According to the National Healthcare Safety Network (NHSN), urinary tract infections (UTIs) were the fifth most common health care-associated infection in 2015, virtually all due to instrumentation of the urinary tract. About 12% to 15% of adult inpatients will have an indwelling urinary catheter at some point during their hospitalization. Each day the catheter remains in place increases the risk of UTI, with its associated complications, mortality, length of stay, and cost.
Catheter-associated urinary tract infections (CAUTIs) are considered significant, preventable inpatient complications of care. However, confusion abounds over the diagnosis, documentation, coding, and classification as a complication of care.
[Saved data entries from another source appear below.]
(* ===== verification/FlexTimestamp.v ===== *)
(** * The timestamp of a commit under rule v3

    The committed leaders themselves give the timestamp when they hold the
    certification threshold, their parents otherwise.  The median demands a
    quorum of stake in both cases: leaders between the two thresholds make the
    committer panic. *)

From S2P Require Import Prelude BTree Config Block Commit Store StakeAggregator ThresholdClock.
From S2P Require Import LeaderScoring DagState DagTheory LeaderSchedule CommitRule Linearizer LinearizerTheory CommitTimestamp.
From S2P Require Import V3Metadata SlotRule LeaderSlotDecider SlotDeciderTheory LeaderScheduleV3 FlexCommitter.
Local Open Scope N_scope.

Definition leader_stake (c : Committee) (leaders : list VerifiedBlock) : Stake :=
  set_stake c (CommitTimestamp.authors leaders).

(** The stake that is enough for the first branch and not for the median. *)
Definition stake_gap (c : Committee) (leaders : list VerifiedBlock) : Prop :=
  Committee_certification_threshold c ≤ leader_stake c leaders < Committee_quorum_threshold c.

Definition timestamp_panic : panic := Explicit "Cannot compute commit timestamp".

Section FlexTimestamp.
Context `{Profile} `{Crypto} {S : Type} `{StoreLaws S}.
Context (ctx : Context) (G : BlockRef → option VerifiedBlock).
Abbreviation c := (ctx_committee ctx) (only parsing).
Context (Hwf : Committee_wf c) (Hdag : dag_valid c G).
Implicit Types (s : DagState S) (l b : VerifiedBlock) (leaders : list VerifiedBlock).

Lemma commit_timestamp_of_spec s blocks :
  one_per_author ctx blocks → blocks ≠ [] →
  (set_stake c (CommitTimestamp.authors blocks) < Committee_quorum_threshold c ∧
   commit_timestamp_of ctx s blocks = Panic timestamp_panic) ∨
  (is_quorum c (CommitTimestamp.authors blocks) ∧
   ∃ m, commit_timestamp_of ctx s blocks = Ret (N.max m (DagState_last_commit_timestamp_ms s)) ∧
        weighted_median ctx m blocks).
Proof using Hwf.
  intros Hone Hne. unfold commit_timestamp_of.
  destruct (median_timestamp_by_stake_spec ctx Hwf blocks Hone) as [[? _]|[(_ & Hlt & ->)|(Hq & m & -> & Hm)]]; [done|by left|].
  right. split; [done|]. by exists m.
Qed.

Lemma stake_sum_spec blocks :
  one_per_author ctx blocks → stake_sum c ((λ b : VerifiedBlock, b_author b) <$> blocks) = Ret (leader_stake c blocks).
Proof using Hwf.
  intros Hone. unfold stake_sum. rewrite (mapP_pure _ (stake_at c)).
  - cbn [mbind M_bind].
    assert (sumN (stake_at c <$> ((λ b : VerifiedBlock, b_author b) <$> blocks)) = leader_stake c blocks) as Heq.
    { unfold leader_stake, set_stake, CommitTimestamp.authors. by rewrite weight_list_to_set by apply Hone. }
    rewrite int_sum_exact; [by rewrite Heq|]. rewrite Heq.
    pose proof (set_stake_le_total c (CommitTimestamp.authors blocks) Hwf (CommitTimestamp.authors_members ctx blocks Hone)).
    pose proof (wf_total_u64 c Hwf). unfold leader_stake. lia.
  - intros i (b & -> & Hb)%list_elem_of_fmap. apply Committee_stake_valid, members_spec. by apply Hone.
Qed.

(** ** The parents of the leaders *)

Record parents_of (round : Round) leaders (m : gmap AuthorityIndex BlockRef) : Prop := {
  po_sound : ∀ i r, m !! i = Some r → br_author r = i ∧ br_round r + 1 = round ∧ ∃ l, l ∈ leaders ∧ r ∈ b_ancestors l;
  po_complete : ∀ l a, l ∈ leaders → a ∈ b_ancestors l → br_round a + 1 = round → is_Some (m !! br_author a);
}.

Lemma add_parent_ref_spec round m a :
  br_round a < round → round ≤ u32_max →
  add_parent_ref round m a = Ret (if br_round a + 1 =? round then <[br_author a := a]> m else m).
Proof using.
  intros. unfold add_parent_ref. by rewrite int_add_exact by (change u32_max with 4294967295 in *; lia).
Qed.

Lemma add_parents_spec round leaders m l ancestors :
  round ≤ u32_max → (∀ a, a ∈ ancestors → br_round a < round) → (∀ a, a ∈ ancestors → a ∈ b_ancestors l) → l ∈ leaders →
  (∀ i r, m !! i = Some r → br_author r = i ∧ br_round r + 1 = round ∧ ∃ l, l ∈ leaders ∧ r ∈ b_ancestors l) →
  ∃ m', foldM (add_parent_ref round) m ancestors = Ret m' ∧
    (∀ i r, m' !! i = Some r → br_author r = i ∧ br_round r + 1 = round ∧ ∃ l, l ∈ leaders ∧ r ∈ b_ancestors l) ∧
    (∀ i, is_Some (m !! i) → is_Some (m' !! i)) ∧
    (∀ a, a ∈ ancestors → br_round a + 1 = round → is_Some (m' !! br_author a)).
Proof using.
  intros Hmax. revert m. induction ancestors as [|a ancestors IH]; intros m Hlt Hin Hl Hm; cbn [foldM].
  { exists m. split_and!; [done..|]. by intros a ?%not_elem_of_nil. }
  rewrite add_parent_ref_spec by (done || (apply Hlt; left)). cbn [mbind M_bind].
  set (m1 := if br_round a + 1 =? round then <[br_author a := a]> m else m).
  assert ((∀ i r, m1 !! i = Some r → br_author r = i ∧ br_round r + 1 = round ∧ ∃ l, l ∈ leaders ∧ r ∈ b_ancestors l) ∧
          (∀ i, is_Some (m !! i) → is_Some (m1 !! i)) ∧ (br_round a + 1 = round → is_Some (m1 !! br_author a))) as (Hs1 & Hk1 & Ha1).
  { unfold m1. destruct (N.eqb_spec (br_round a + 1) round) as [Hr|Hr]; [|done]. split_and!.
    - intros i r. destruct (decide (br_author a = i)) as [<-|Hne].
      + rewrite lookup_insert_eq. intros [= <-]. split_and!; [done..|]. exists l. split; [done|]. apply Hin. left.
      + rewrite lookup_insert_ne by done. apply Hm.
    - intros i Hi. apply lookup_insert_is_Some'. by right.
    - intros _. rewrite lookup_insert_eq. by eexists. }
  destruct (IH m1) as (m2 & Hf & Hs2 & Hk2 & Ha2);
    [intros; apply Hlt; by right|intros; apply Hin; by right|done..|].
  exists m2. split_and!; [done..|intros i Hi; by apply Hk2, Hk1|].
  intros x [->|Hx]%elem_of_cons Hr; [by apply Hk2, Ha1|by apply Ha2].
Qed.

Lemma parents_of_spec round leaders :
  round ≤ u32_max → (∀ l a, l ∈ leaders → a ∈ b_ancestors l → br_round a < round) →
  ∃ m, foldM (λ parent_refs leader, foldM (add_parent_ref round) parent_refs (b_ancestors (vb_block leader))) ∅ leaders = Ret m ∧
    parents_of round leaders m.
Proof using.
  intros Hmax Hlt.
  assert (∀ rest m, (∀ l, l ∈ rest → l ∈ leaders) →
    (∀ i r, m !! i = Some r → br_author r = i ∧ br_round r + 1 = round ∧ ∃ l, l ∈ leaders ∧ r ∈ b_ancestors l) →
    ∃ m', foldM (λ parent_refs leader, foldM (add_parent_ref round) parent_refs (b_ancestors (vb_block leader))) m rest = Ret m' ∧
      (∀ i r, m' !! i = Some r → br_author r = i ∧ br_round r + 1 = round ∧ ∃ l, l ∈ leaders ∧ r ∈ b_ancestors l) ∧
      (∀ i, is_Some (m !! i) → is_Some (m' !! i)) ∧
      (∀ l a, l ∈ rest → a ∈ b_ancestors l → br_round a + 1 = round → is_Some (m' !! br_author a))) as Hloop.
  { intros rest. induction rest as [|l rest IH]; intros m Hsub Hm; cbn [foldM].
    { exists m. split_and!; [done..|]. by intros l a ?%not_elem_of_nil. }
    destruct (add_parents_spec round leaders m l (b_ancestors l)) as (m1 & -> & Hs1 & Hk1 & Ha1);
      [done|intros a Ha; apply (Hlt l); [apply Hsub; left|done]|done|apply Hsub; left|done|].
    cbn [mbind M_bind]. destruct (IH m1) as (m2 & Hf & Hs2 & Hk2 & Ha2); [intros; apply Hsub; by right|done|].
    exists m2. split_and!; [done..|intros i Hi; by apply Hk2, Hk1|].
    intros x a [->|Hx]%elem_of_cons Ha Hr; [by apply Hk2, Ha1|by apply (Ha2 x)]. }
  destruct (Hloop leaders ∅) as (m & Hf & Hs & _ & Ha); [done|intros i r Hi; by rewrite lookup_empty in Hi|].
  exists m. split; [done|]. by split.
Qed.

(** ** The timestamp *)

(** Leaders of one round, of distinct authors, whose parents are known. *)
Record commit_leaders_ok s (r : Round) leaders : Prop := {
  lo_store : st_ok (ds_store s);
  lo_some : leaders ≠ [];
  lo_pos : 0 < r ≤ u32_max;
  lo_round : ∀ l, l ∈ leaders → b_round l = r;
  lo_valid : ∀ l, l ∈ leaders → G (reference l) = Some l;
  lo_NoDup : NoDup ((λ b : VerifiedBlock, b_author b) <$> leaders);
  lo_parents : ∀ l a, l ∈ leaders → a ∈ b_ancestors l → br_round a + 1 = r → is_Some (G a) ∧ ds_block s a = G a;
}.

Lemma leaders_one_per_author s r leaders : commit_leaders_ok s r leaders → one_per_author ctx leaders.
Proof using Hdag.
  intros Hok. split; [apply Hok|]. intros b Hb. apply (dv_author c G Hdag (reference b) b). by apply (lo_valid s r _ Hok).
Qed.

Lemma leaders_parents s r leaders :
  commit_leaders_ok s r leaders →
  ∃ m, foldM (λ parent_refs leader, foldM (add_parent_ref r) parent_refs (b_ancestors (vb_block leader))) ∅ leaders = Ret m ∧
    parents_of r leaders m.
Proof using Hdag.
  intros Hok. apply parents_of_spec; [apply Hok|]. intros l a Hl Ha.
  destruct (dv_ancestor c G Hdag (reference l) l a) as [Hlt _]; [by apply (lo_valid s r _ Hok)|done|].
  rewrite <- (lo_round s r _ Hok l Hl). exact Hlt.
Qed.

Lemma calculate_unfold s r leaders :
  commit_leaders_ok s r leaders →
  calculate_commit_timestamp ctx s leaders =
    (if Committee_certification_threshold c <=? leader_stake c leaders then commit_timestamp_of ctx s leaders
     else
       parent_refs ← foldM (λ parent_refs leader, foldM (add_parent_ref r) parent_refs (b_ancestors (vb_block leader))) ∅ leaders;
       block_opts ← DagState_get_blocks s (bmap_list parent_refs).*2;
       blocks ← mapP (λ o, expect o "Parent block must be in dag state") block_opts;
       commit_timestamp_of ctx s blocks).
Proof using Hdag Hwf.
  intros Hok. unfold calculate_commit_timestamp. destruct leaders as [|l leaders]; [by destruct (lo_some s r _ Hok)|].
  change (index (l :: leaders) 0) with (Ret l). cbn [mbind M_bind]. cbv zeta.
  pose proof (lo_round s r _ Hok l ltac:(left)) as Hr. rewrite Hr.
  assert (forallb (λ b : VerifiedBlock, b_round b =? r) (l :: leaders) = true) as Hall.
  { apply forallb_forall. intros b Hb%list_elem_of_In. apply N.eqb_eq. by apply (lo_round s r _ Hok). }
  destruct overflow_checks; rewrite ?Hall; cbn [assert_that mbind M_bind];
    by rewrite stake_sum_spec by (by eapply leaders_one_per_author).
Qed.

(** The blocks of the parents, one for each author. *)
Lemma parent_blocks_spec s r leaders m :
  commit_leaders_ok s r leaders → parents_of r leaders m →
  ∃ blocks, (block_opts ← DagState_get_blocks s (bmap_list m).*2;
             mapP (λ o, expect o "Parent block must be in dag state") block_opts) = Ret blocks ∧
    one_per_author ctx blocks ∧ Forall2 (λ a b, G a = Some b) (bmap_list m).*2 blocks ∧
    ∀ l, l ∈ leaders → parents l ⊆ CommitTimestamp.authors blocks.
Proof using Hdag.
  intros Hok [Hs Hc]. rewrite get_blocks_spec by apply Hok. cbn [mbind M_bind].
  assert (∀ a, a ∈ (bmap_list m).*2 → is_Some (G a) ∧ ds_block s a = G a) as Hknown.
  { intros a ([i a'] & -> & Hin)%list_elem_of_fmap. apply bmap_list_elem, Hs in Hin as (_ & Hr & l & Hl & Ha).
    by apply (lo_parents s r _ Hok l). }
  destruct (mapP_expect (ds_block s) "Parent block must be in dag state" (bmap_list m).*2) as (blocks & -> & Hall).
  { intros a [HG ->]%Hknown. done. }
  assert (Forall2 (λ a b, G a = Some b) (bmap_list m).*2 blocks) as HallG.
  { apply Forall2_same_length_lookup. pose proof (Forall2_length _ _ _ Hall). split; [done|]. intros k a b Hka Hkb.
    rewrite <- (proj2 (Hknown a (list_elem_of_lookup_2 _ _ _ Hka))). by apply (Forall2_lookup_lr _ _ _ _ _ _ Hall Hka). }
  assert ((λ b : VerifiedBlock, b_author b) <$> blocks = (bmap_list m).*1) as Hauth.
  { assert (br_author <$> (bmap_list m).*2 = (bmap_list m).*1) as <-.
    { rewrite <- list_fmap_compose. apply list_fmap_ext. intros k [i a] Hk%list_elem_of_lookup_2.
      apply bmap_list_elem, Hs in Hk. by destruct Hk. }
    clear Hall Hknown. induction HallG as [|a b l bs Hab _ IH]; [done|]. csimpl. rewrite IH. f_equal.
    by rewrite <- (dv_ref c G Hdag a b Hab). }
  exists blocks. split_and!; [done| |done|].
  - split; [rewrite Hauth; apply bmap_list_NoDup|]. intros b [k Hk]%list_elem_of_lookup_1.
    destruct (Forall2_lookup_r _ _ _ _ _ HallG Hk) as (a & _ & HG).
    pose proof (dv_author c G Hdag a b HG) as Hm. by rewrite <- (dv_ref c G Hdag a b HG) in Hm.
  - intros l Hl i (a & -> & [Hr Ha]%list_elem_of_filter)%elem_of_list_to_set%list_elem_of_fmap.
    rewrite (lo_round s r _ Hok l Hl) in Hr. destruct (Hc l a Hl Ha Hr) as [x Hx].
    apply elem_of_list_to_set. rewrite Hauth. apply list_elem_of_fmap. exists (br_author a, x). split; [done|].
    by apply bmap_list_elem.
Qed.

(** The timestamp is computed unless the leaders' stake is in the gap. *)
Lemma calculate_commit_timestamp_v3_spec s r leaders :
  commit_leaders_ok s r leaders →
  (stake_gap c leaders ∧ calculate_commit_timestamp ctx s leaders = Panic timestamp_panic) ∨
  (¬ stake_gap c leaders ∧ ∃ m blocks, calculate_commit_timestamp ctx s leaders = Ret (N.max m (DagState_last_commit_timestamp_ms s)) ∧
     is_quorum c (CommitTimestamp.authors blocks) ∧ one_per_author ctx blocks ∧ weighted_median ctx m blocks).
Proof using Hdag Hwf.
  intros Hok. rewrite (calculate_unfold s r leaders Hok). unfold stake_gap.
  pose proof (leaders_one_per_author s r leaders Hok) as Hone.
  destruct (N.leb_spec (Committee_certification_threshold c) (leader_stake c leaders)) as [Hge|Hlt].
  { destruct (commit_timestamp_of_spec s leaders Hone (lo_some s r _ Hok)) as [[Hlt ->]|([Hsub Hq%N.leb_le] & m & -> & Hm)].
    - left. by split; [split|].
    - right. split; [unfold leader_stake; lia|]. exists m, leaders. split_and!; [done| |done..]. split; [done|]. by apply N.leb_le. }
  right. split; [lia|]. destruct (leaders_parents s r leaders Hok) as (m & -> & Hm). cbn [mbind M_bind].
  destruct (parent_blocks_spec s r leaders m Hok Hm) as (blocks & Hb & Hone' & _ & Hsub).
  destruct (DagState_get_blocks s (bmap_list m).*2) as [opts| |]; try done. cbn [mbind M_bind] in Hb |- *. rewrite Hb. cbn [mbind M_bind].
  assert (∃ l, l ∈ leaders) as [l Hl].
  { pose proof (lo_some s r _ Hok) as Hne. destruct leaders as [|l ls]; [done|]. exists l. left. }
  assert (is_quorum c (CommitTimestamp.authors blocks)) as Hq.
  { apply (is_quorum_mono c (parents l)); [|by apply Hsub|by apply CommitTimestamp.authors_members].
    apply (dv_parents c G Hdag (reference l)); [by apply (lo_valid s r _ Hok)|].
    pose proof (lo_round s r _ Hok l Hl) as Hr. change (br_round (reference l)) with (b_round l). pose proof (lo_pos s r _ Hok). lia. }
  assert (blocks ≠ []) as Hne.
  { intros ->. destruct Hq as [_ Hq%N.leb_le]. unfold set_stake, CommitTimestamp.authors in Hq. simpl in Hq.
    rewrite weight_empty in Hq. pose proof (wf_quorum_pos c Hwf). lia. }
  destruct (commit_timestamp_of_spec s blocks Hone' Hne) as [[Hlt' _]|(_ & med & -> & Hmed)].
  - destruct Hq as [_ Hq%N.leb_le]. lia.
  - by exists med, blocks.
Qed.

(** Two authorities compute the same timestamp. *)
Lemma calculate_commit_timestamp_agree s t r leaders :
  commit_leaders_ok s r leaders → commit_leaders_ok t r leaders →
  DagState_last_commit_timestamp_ms s = DagState_last_commit_timestamp_ms t →
  calculate_commit_timestamp ctx s leaders = calculate_commit_timestamp ctx t leaders.
Proof using Hdag Hwf.
  intros Hs Ht Hts. rewrite (calculate_unfold s r leaders Hs), (calculate_unfold t r leaders Ht).
  assert (∀ blocks, commit_timestamp_of ctx s blocks = commit_timestamp_of ctx t blocks) as Hof.
  { intros blocks. unfold commit_timestamp_of. by rewrite Hts. }
  destruct (_ <=? _); [apply Hof|]. destruct (leaders_parents s r leaders Hs) as (m & -> & Hm). cbn [mbind M_bind].
  rewrite !get_blocks_spec by (apply Hs || apply Ht). cbn [mbind M_bind].
  assert (ds_block s <$> (bmap_list m).*2 = ds_block t <$> (bmap_list m).*2) as ->.
  { apply list_fmap_ext. intros k a Hk%list_elem_of_lookup_2. apply list_elem_of_fmap in Hk as ([i a'] & -> & Hin).
    apply bmap_list_elem, (po_sound _ _ _ Hm) in Hin as (_ & Hr & l & Hl & Ha).
    cbn [snd]. destruct (lo_parents s r _ Hs l a' Hl Ha Hr) as [_ ->]. by destruct (lo_parents t r _ Ht l a' Hl Ha Hr) as [_ ->]. }
  destruct (mapP _ _); cbn [mbind M_bind]; [apply Hof|done..].
Qed.

End FlexTimestamp.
In truth, the term CAUTI describes two separate clinical circumstances, one a diagnosis made by a clinician, the other a quality case definition from the CDC.
The clinical diagnosis of UTI is usually straightforward based on urinary culture results. Sometimes it is made without a confirmatory culture result, just based on symptoms and urinalysis results. When the diagnosis is documented by a clinician in the record, it is coded and submitted on a claim for payment, thereby entering the national health care database.
Whenever a urinary catheter is present in a patient with UTI, the question arises whether the catheter caused the infection. This determination is made by the clinician. If the UTI is attributed to the catheter, a code from series T83.51 (infection and inflammatory reaction due to urinary catheter) is sequenced before the UTI code. The specific code depends on the type of catheter involved.
For clinical/coding purposes, the diagnosis may be considered a complication of care if the UTI was not present on admission. The CMS Hospital Value-Based Purchasing Program (VBP) uses the coding/claims-based data in its hospital-acquired UTI safety measure.
The CDC case definition for symptomatic CAUTI in adults is completely different. In this case, CAUTI is defined by objective criteria abstracted from the medical record by quality nurses. It does not depend in any way on a clinician's diagnosis or documentation. In this context, a symptomatic CAUTI is defined by the finding of all the following:
1. An indwelling urinary catheter in place for more than two consecutive calendar days as an inpatient, with the catheter either present on the day of the event or removed the day before.
2. At least one of the following signs or symptoms:
- Fever (temperature >38.0 °C or 100.4 °F)
- Suprapubic tenderness (without other identifiable cause)
- Costovertebral angle pain or tenderness (without other identifiable cause)
- Urinary urgency (not used while catheter is in place)
- Urinary frequency (not used while catheter is in place)
- Dysuria (not used while catheter is in place)
3. Positive urine culture, specifically no more than two organisms, at least one of which is present in greater than 105 colony-forming units/mL.
The “event” is the first occurrence of either a positive culture or symptoms. All three elements must occur within a time frame specified by the CDC. The CMS Hospital-Acquired Condition Reduction Program uses this objective, abstracted case definition of CAUTI in its assessments.
Controversy sometimes arises when there is a mismatch between the abstracted and the clinical/coded CAUTI result. However, these two entirely different meanings and definitions of CAUTI in two different contexts do not match and are not intended to. A clinician may diagnose a CAUTI in a case that does not meet the CDC criteria, and it should then be coded on the hospital's claim. The abstracted quality case definition from the CDC has nothing to do with clinician documentation or coding. Don't get hung up over a mismatch between quality abstracting and coding of CAUTI.